Prompt – Each line from the one containing "seed string to the stream of its draws." through the final line of the records is to be repeated exactly, with no additions.

[Stored data entries]
- Opening Delimiter -
(** * gyld-teams: balanced team assignment (index.ts)

    A shallow embedding of [index.ts]: the Scorer ([normalizeAndScore]), the
    seeded shuffle ([shuffle]), the greedy assignment and the trial loop of
    [main], and [calculateStandardDeviation].

    Conventions of the embedding.
    - A JavaScript [number] is an exact rational ([Q]); rounding of IEEE
      doubles is not modelled.  Statements about numbers use [==] ([Qeq]).
    - [Math.sqrt] has no rational value in general: a standard deviation is
      kept as the square root of its radicand ([surd]); [Infinity], the initial
      [lowestStdDev], is a separate constructor of [bound].
    - Player objects live in a store ([Heap]); arrays of players are lists of
      addresses, so that in-place writes and aliasing are visible.
    - [seedrandom] is an external library: it is a Section variable mapping a
      seed string to the stream of its draws.
    - [--teams] and [--seed] are integers ([Z]); the [--debug] logging, the
      fixed header and justification lines and the [toFixed] formatting of
      the summary are left out. *)

From Stdlib Require Import String Ascii DecimalString DecimalNat.
From Stdlib Require Import List Bool Arith ZArith QArith Qround Qminmax Lia.
From Stdlib Require Import Permutation Sorted Lqa.
From Stdlib Require Import Reals Qreals.
Import ListNotations.

Local Open Scope Q_scope.

(** ** Data model *)

(** [interface Player] *)
Record Player : Type := mkPlayer {
  player_id : string;
  historical_event_engagements : Q;
  historical_messages_sent : Q;
  days_active_last_30 : Q;
  engagement_score : Q
}.

(** Address of a player object. *)
Definition addr : Type := nat.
- Closing Delimiter -
Written answer –
      seed string to the stream of its draws.
    - [--teams] and [--seed] are integers ([Z]); the [--debug] logging, the
      fixed header and justification lines and the [toFixed] formatting of
      the summary are left out. *)

From Stdlib Require Import String Ascii DecimalString DecimalNat.
From Stdlib Require Import List Bool Arith ZArith QArith Qround Qminmax Lia.
From Stdlib Require Import Permutation Sorted Lqa.
From Stdlib Require Import Reals Qreals.
Import ListNotations.

Local Open Scope Q_scope.

(** ** Data model *)

(** [interface Player] *)
Record Player : Type := mkPlayer {
  player_id : string;
  historical_event_engagements : Q;
  historical_messages_sent : Q;
  days_active_last_30 : Q;
  engagement_score : Q
}.

(** Address of a player object. *)
Definition addr : Type := nat.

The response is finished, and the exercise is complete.